(* ===== verification/Delivery.v ===== *)
(** * From the event stream to a goroutine

    A subscriber of the event stream between those who publish to it and the
    goroutine that consumes it: [signal], [Shutdown], [Ready] and [Iterator]
    of [src/eventstream/subscriber.go] access by access, on the lock-free
    queue of [Queue.v] access by access, and the loop the engine's publishers
    ([sendEvent], [sendState] of [src/engine/streams.go]) and the sagas
    ([consumeEvents] of [src/internal/engine/saga/saga_actor.go]) have in
    common. Publications to the subscriber do not overlap: the queue loses
    messages of two that do ([queue_loses_messages] in [QueueSpec.v]). *)

From S2P Require Import Prelude Queue QueueSpec Stream.
From Stdlib Require Import ZArith Lia.
Open Scope list_scope.

Module delivery.
Import queue.

Section Delivery.
Context {P R : Type} (as_record : P -> option R).
Abbreviation Message := (eventstream.Message P).
Abbreviation channel_state := (queue_spec.State (V := Message)).

(** ** The subscriber

    [channel] has the queue with the accesses under way, what was published
    ([calls]) and what was taken; [notify] says whether the channel of that
    name holds its token, [signalling] whether a publication is under way. *)
Record flow := mkFlow { channel : channel_state; active : bool; notify : bool; signalling : bool }.

Definition newSubscriber : flow := mkFlow queue_spec.start true false false.

Definition published (f : flow) : list Message := queue_spec.calls (channel f).

(** [signal]: the flag is looked at, [Enqueue] runs, the token is put. *)
Inductive signal_step : flow -> flow -> Prop :=
| signal_begin q c xs rs m nt :
    signal_step (mkFlow (queue_spec.mkState q EDone c xs rs) true nt false)
      (mkFlow (queue_spec.mkState q (EGet (Some m)) c (xs ++ [m]) rs) true nt true)
| signal_enqueue q p c xs rs choice p' q' a nt : enqueue_step choice p q = (p', q') -> p <> EDone ->
    signal_step (mkFlow (queue_spec.mkState q p c xs rs) a nt true) (mkFlow (queue_spec.mkState q' p' c xs rs) a nt true)
| signal_notify q c xs rs a nt :
    signal_step (mkFlow (queue_spec.mkState q EDone c xs rs) a nt true) (mkFlow (queue_spec.mkState q EDone c xs rs) a true false).

(** [Shutdown]: the flag is cleared, then the token is put. *)
Inductive shutdown_step : flow -> flow -> Prop :=
| shutdown_store s a nt sg : shutdown_step (mkFlow s a nt sg) (mkFlow s false nt sg)
| shutdown_wake s nt sg : shutdown_step (mkFlow s false nt sg) (mkFlow s false true sg).
Definition Shutdown (f : flow) : flow := mkFlow (channel f) false true (signalling f).

(** ** The goroutine

    It waits in [select]; drains the queue ([Iterator]), between two calls of
    [Dequeue] or within one; hands over what it has; or has returned. *)
Inductive pc_t := SWait | SDrain (msgs : list Message) | SDequeue (msgs : list Message) | SDeliver (msgs : list Message) | SReturned.

(** [log] is what was handed over. *)
Record world := mkWorld { sub : flow; pc : pc_t; log : list R }.

Definition added : world := mkWorld newSubscriber SWait [].

(** [stopped]: whether the channel that ends the goroutine is ready. *)
Inductive goroutine_step (stopped : bool) : world -> world -> Prop :=
| go_stop f l : stopped = true -> goroutine_step stopped (mkWorld f SWait l) (mkWorld f SReturned l)
| go_ready s a sg l : goroutine_step stopped (mkWorld (mkFlow s a true sg) SWait l) (mkWorld (mkFlow s a false sg) (SDrain []) l)
| go_dequeue q p r xs rs nt sg msgs l :
    goroutine_step stopped (mkWorld (mkFlow (queue_spec.mkState q p (DDone r) xs rs) true nt sg) (SDrain msgs) l)
      (mkWorld (mkFlow (queue_spec.mkState q p DLoadHead xs (rs ++ [r])) true nt sg) (SDequeue msgs) l)
| go_inactive s nt sg msgs l : goroutine_step stopped (mkWorld (mkFlow s false nt sg) (SDrain msgs) l) (mkWorld (mkFlow s false nt sg) (SDeliver msgs) l)
| go_access q p c xs rs c' q' a nt sg msgs l : dequeue_step c q = (c', q') -> (forall r, c <> DDone r) ->
    goroutine_step stopped (mkWorld (mkFlow (queue_spec.mkState q p c xs rs) a nt sg) (SDequeue msgs) l)
      (mkWorld (mkFlow (queue_spec.mkState q' p c' xs rs) a nt sg) (SDequeue msgs) l)
| go_message f m msgs l : queue_spec.consumer (channel f) = DDone (Some m) -> goroutine_step stopped (mkWorld f (SDequeue msgs) l) (mkWorld f (SDrain (msgs ++ [m])) l)
| go_empty f msgs l : queue_spec.consumer (channel f) = DDone None -> goroutine_step stopped (mkWorld f (SDequeue msgs) l) (mkWorld f (SDeliver msgs) l)
| go_stopped f m msgs l : stopped = true -> goroutine_step stopped (mkWorld f (SDeliver (m :: msgs)) l) (mkWorld f SReturned l)
| go_deliver f m msgs l : stopped = false ->
    goroutine_step stopped (mkWorld f (SDeliver (m :: msgs)) l) (mkWorld f (SDeliver msgs) (l ++ option_list (as_record (eventstream.payload m))))
| go_drained f l : goroutine_step stopped (mkWorld f (SDeliver []) l) (mkWorld f SWait l).

(** ** What is handed over *)
Definition records_of (l : list Message) : list R := omap as_record (eventstream.payload <$> l).

Lemma records_of_app l1 l2 : records_of (l1 ++ l2) = records_of l1 ++ records_of l2.
Proof. unfold records_of. by rewrite fmap_app, omap_app. Qed.

(** What was taken from the queue is what was handed over and what the
    goroutine holds; a call of [Dequeue] under way comes on top. *)
Definition taken (s : channel_state) (p : pc_t) (offered : list Message) : Prop :=
  match p with
  | SDequeue msgs => Some <$> offered ++ msgs = queue_spec.received (queue_spec.results s)
  | SWait => (exists r, queue_spec.consumer s = DDone r) /\ Some <$> offered = queue_spec.got s
  | SDrain msgs | SDeliver msgs => (exists r, queue_spec.consumer s = DDone r) /\ Some <$> offered ++ msgs = queue_spec.got s
  | SReturned => (exists r, queue_spec.consumer s = DDone r) /\ exists msgs, Some <$> offered ++ msgs = queue_spec.got s
  end.

(** It has seen the queue empty and not waited for the token since. *)
Definition saw_empty (s : channel_state) (p : pc_t) : Prop :=
  match p with SWait | SDeliver _ => True | SDequeue _ => queue_spec.consumer s = DDone None | _ => False end.

(** All that is linked was taken. *)
Definition emptied (s : channel_state) : Prop :=
  Some <$> queue_spec.calls s = queue_spec.got s ++ queue_spec.unlinked (queue_spec.queue s) (queue_spec.producer s).

Record dinv (w : world) : Prop := {
  d_queue : exists ns, queue_spec.inv (channel (sub w)) ns;
  d_idle : signalling (sub w) = false -> queue_spec.producer (channel (sub w)) = EDone;
  d_taken : exists offered, log w = records_of offered /\ taken (channel (sub w)) (pc w) offered;
  d_token : saw_empty (channel (sub w)) (pc w) -> active (sub w) = true ->
    emptied (channel (sub w)) \/ notify (sub w) = true \/ signalling (sub w) = true
}.

Lemma dinv_added : dinv added.
Proof.
  split; simpl; [exists [0%nat]; apply queue_spec.inv_start|done| |by left].
  exists []. split; [done|]. split; [by eexists|done].
Qed.

(** What the other side does to the queue is not seen by this one. *)
Lemma taken_producer q p c xs rs q' p' xs' g offered :
  taken (queue_spec.mkState q p c xs rs) g offered -> taken (queue_spec.mkState q' p' c xs' rs) g offered.
Proof. destruct g; simpl; try done; intros [[r ->] H]; (split; [by eexists|exact H]). Qed.

Lemma signal_dinv f f' p l : signal_step f f' -> dinv (mkWorld f p l) -> dinv (mkWorld f' p l).
Proof.
  intros Hs [[ns Hq] Hidle (off & Hl & Ht) Htok]. destruct Hs as [q c xs rs m nt|q e c xs rs choice e' q' a nt He Hne|q c xs rs a nt]; simpl in *.
  - split; simpl; [eapply queue_spec.spsc_step_inv; [exact Hq|constructor]|done| |intros _ _; by right; right].
    exists off. split; [done|]. by eapply taken_producer.
  - split; simpl; [eapply queue_spec.spsc_step_inv; [exact Hq|by econstructor]|done| |intros _ _; by right; right].
    exists off. split; [done|]. by eapply taken_producer.
  - split; simpl; [by exists ns|done|by exists off|intros _ _; by right; left].
Qed.

Lemma shutdown_dinv f f' p l : shutdown_step f f' -> dinv (mkWorld f p l) -> dinv (mkWorld f' p l).
Proof. intros Hs [Hq Hidle Ht Htok]. destruct Hs; by split. Qed.

(** A [Dequeue] that finds nothing. *)
Lemma found_empty s ns h : queue_spec.inv s ns -> queue_spec.consumer s = DLoadNext h -> next (node (queue_spec.queue s) h) = None -> emptied s.
Proof.
  intros Hi Hc Hn. pose proof (queue_spec.i_values _ _ Hi) as Hv. pose proof (queue_spec.i_consumer _ _ Hi) as Hh. rewrite Hc in Hh, Hv. subst h.
  pose proof (queue_spec.path_first _ _ _ (queue_spec.i_path _ _ Hi) (queue_spec.i_head _ _ Hi)) as Hp. unfold queue_spec.nexts in Hp. rewrite Hn in Hp.
  unfold emptied, queue_spec.got. rewrite Hv, Hc. simpl. pose proof (queue_spec.i_head _ _ Hi) as Hhd.
  destruct ns as [|x [|y ns]]; [done|by rewrite app_nil_r|done].
Qed.

Lemma access_empty q p c xs rs ns c' q' : queue_spec.inv (queue_spec.mkState q p c xs rs) ns -> dequeue_step c q = (c', q') -> (forall r, c <> DDone r) ->
  c' = DDone None -> emptied (queue_spec.mkState q' p c' xs rs).
Proof.
  intros Hi Hs Hne ->. destruct c as [|h|h nx|h nx|h x|h x|h x|x|r]; simpl in Hs.
  - done.
  - destruct (next (node q h)) eqn:Hn; [done|]. injection Hs as <-. exact (found_empty _ ns h Hi eq_refl Hn).
  - by destruct (cas_head q h nx) as [[] ?].
  - done.
  - done.
  - done.
  - done.
  - injection Hs as -> <-. pose proof (queue_spec.i_values _ _ Hi) as Hv. simpl in Hv.
    assert (None ∈ Some <$> xs) as (y & Hy & _)%list_elem_of_fmap by (rewrite Hv; set_solver). done.
  - by destruct (Hne r).
Qed.

Lemma goroutine_dinv stopped w w' : goroutine_step stopped w w' -> dinv w -> dinv w'.
Proof.
  intros Hs [[ns Hq] Hidle (off & Hl & Ht) Htok].
  destruct Hs as [f l Hst|s a sg l|q p r xs rs nt sg msgs l|s nt sg msgs l|q p c xs rs c' q' a nt sg msgs l Hd Hne|f m msgs l Hc|f msgs l Hc|f m msgs l Hst|f m msgs l Hst|f l]; simpl in *.
  - destruct Ht as [Hc Ht]. split; simpl; [by exists ns|done| |done]. exists off. split; [done|]. split; [done|]. exists []. by rewrite app_nil_r.
  - split; simpl; [by exists ns|done| |done]. exists off. split; [done|]. by rewrite app_nil_r.
  - destruct Ht as [_ Ht]. split; simpl; [eapply queue_spec.spsc_step_inv; [exact Hq|constructor]|done| |done].
    exists off. split; [done|]. rewrite Ht. unfold queue_spec.got, queue_spec.received. simpl. rewrite filter_app. f_equal. by destruct r.
  - split; simpl; [by exists ns|done|by exists off|done].
  - split; simpl; [eapply queue_spec.spsc_step_inv; [exact Hq|by constructor]|done|by exists off|]. intros Hc _. left. by eapply access_empty.
  - split; simpl; [by exists ns|done| |done]. exists off. split; [done|]. split; [by eexists|].
    unfold queue_spec.got. rewrite Hc, <- Ht, app_assoc, (fmap_app _ (off ++ msgs)). done.
  - split; simpl; [by exists ns|done| |by intros _; apply Htok]. exists off. split; [done|]. split; [by eexists|]. unfold queue_spec.got. by rewrite Hc, <- Ht, app_nil_r.
  - destruct Ht as [Hc Ht]. split; simpl; [by exists ns|done| |done]. exists off. split; [done|]. split; [done|]. by exists (m :: msgs).
  - destruct Ht as [Hc Ht]. split; simpl; [by exists ns|done| |done]. exists (off ++ [m]). split; [by rewrite records_of_app, <- Hl|]. split; [done|]. by rewrite <- app_assoc.
  - destruct Ht as [Hc Ht]. split; simpl; [by exists ns|done| |done]. exists off. split; [done|]. split; [done|]. by rewrite app_nil_r in Ht.
Qed.

Lemma fmap_Some_inj (l1 l2 : list Message) : Some <$> l1 = Some <$> l2 -> l1 = l2.
Proof. revert l2. induction l1 as [|x l1 IH]; intros [|y l2]; simpl; try done. intros [= -> H]. f_equal. by apply IH. Qed.

(** What was handed over, and what is on its way. *)
Lemma dinv_delivered w : dinv w -> exists rest, records_of (published (sub w)) = log w ++ rest /\
  (pc w = SWait -> active (sub w) = true -> notify (sub w) = false -> signalling (sub w) = false -> rest = []).
Proof.
  intros [[ns Hq] Hidle (off & Hl & Ht) Htok]. pose proof (queue_spec.i_values _ _ Hq) as Hv. unfold published.
  assert (exists more, queue_spec.calls (channel (sub w)) = off ++ more) as [more Hmore].
  { assert (exists rest, Some <$> queue_spec.calls (channel (sub w)) = (Some <$> off) ++ rest) as [rest Hr].
    { rewrite Hv. destruct (pc w); simpl in Ht; unfold queue_spec.got in Ht.
      - destruct Ht as [_ Ht]. rewrite app_assoc, <- Ht. eauto.
      - destruct Ht as [_ Ht]. rewrite app_assoc, <- Ht, fmap_app, <- app_assoc. eauto.
      - rewrite <- Ht, fmap_app, <- app_assoc. eauto.
      - destruct Ht as [_ Ht]. rewrite app_assoc, <- Ht, fmap_app, <- app_assoc. eauto.
      - destruct Ht as (_ & msgs & Ht). rewrite app_assoc, <- Ht, fmap_app, <- app_assoc. eauto. }
    apply fmap_app_inv in Hr as (l1 & l2 & H1 & _ & ->). apply fmap_Some_inj in H1 as ->. by exists l2. }
  exists (records_of more). rewrite Hmore, records_of_app, <- Hl. split; [done|]. intros Hpc Ha Hn Hsg.
  rewrite Hpc in Ht, Htok. destruct Ht as [_ Ht]. destruct (Htok I Ha) as [He|[?|?]]; [|congruence|congruence].
  unfold emptied in He. rewrite (Hidle Hsg), <- Ht, app_nil_r in He. apply fmap_Some_inj in He. rewrite He in Hmore.
  assert (more = []) as ->; [|done]. apply (app_inv_head off). by rewrite app_nil_r.
Qed.
End Delivery.
Arguments flow : clear implicits.
Arguments pc_t : clear implicits.
Arguments world : clear implicits.
End delivery.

##############################

TASK STATEMENT ->
Above are the records. Copy the lines beginning at the one that has "(** [stopped]: whether" and ending with the one that has "(mkWorld (mkFlow (queue_spec.mkState q p c", unchanged.

OUTPUT FOR THIS TASK ->
(** [stopped]: whether the channel that ends the goroutine is ready. *)
Inductive goroutine_step (stopped : bool) : world -> world -> Prop :=
| go_stop f l : stopped = true -> goroutine_step stopped (mkWorld f SWait l) (mkWorld f SReturned l)
| go_ready s a sg l : goroutine_step stopped (mkWorld (mkFlow s a true sg) SWait l) (mkWorld (mkFlow s a false sg) (SDrain []) l)
| go_dequeue q p r xs rs nt sg msgs l :
    goroutine_step stopped (mkWorld (mkFlow (queue_spec.mkState q p (DDone r) xs rs) true nt sg) (SDrain msgs) l)
      (mkWorld (mkFlow (queue_spec.mkState q p DLoadHead xs (rs ++ [r])) true nt sg) (SDequeue msgs) l)
| go_inactive s nt sg msgs l : goroutine_step stopped (mkWorld (mkFlow s false nt sg) (SDrain msgs) l) (mkWorld (mkFlow s false nt sg) (SDeliver msgs) l)
| go_access q p c xs rs c' q' a nt sg msgs l : dequeue_step c q = (c', q') -> (forall r, c <> DDone r) ->
    goroutine_step stopped (mkWorld (mkFlow (queue_spec.mkState q p c xs rs) a nt sg) (SDequeue msgs) l)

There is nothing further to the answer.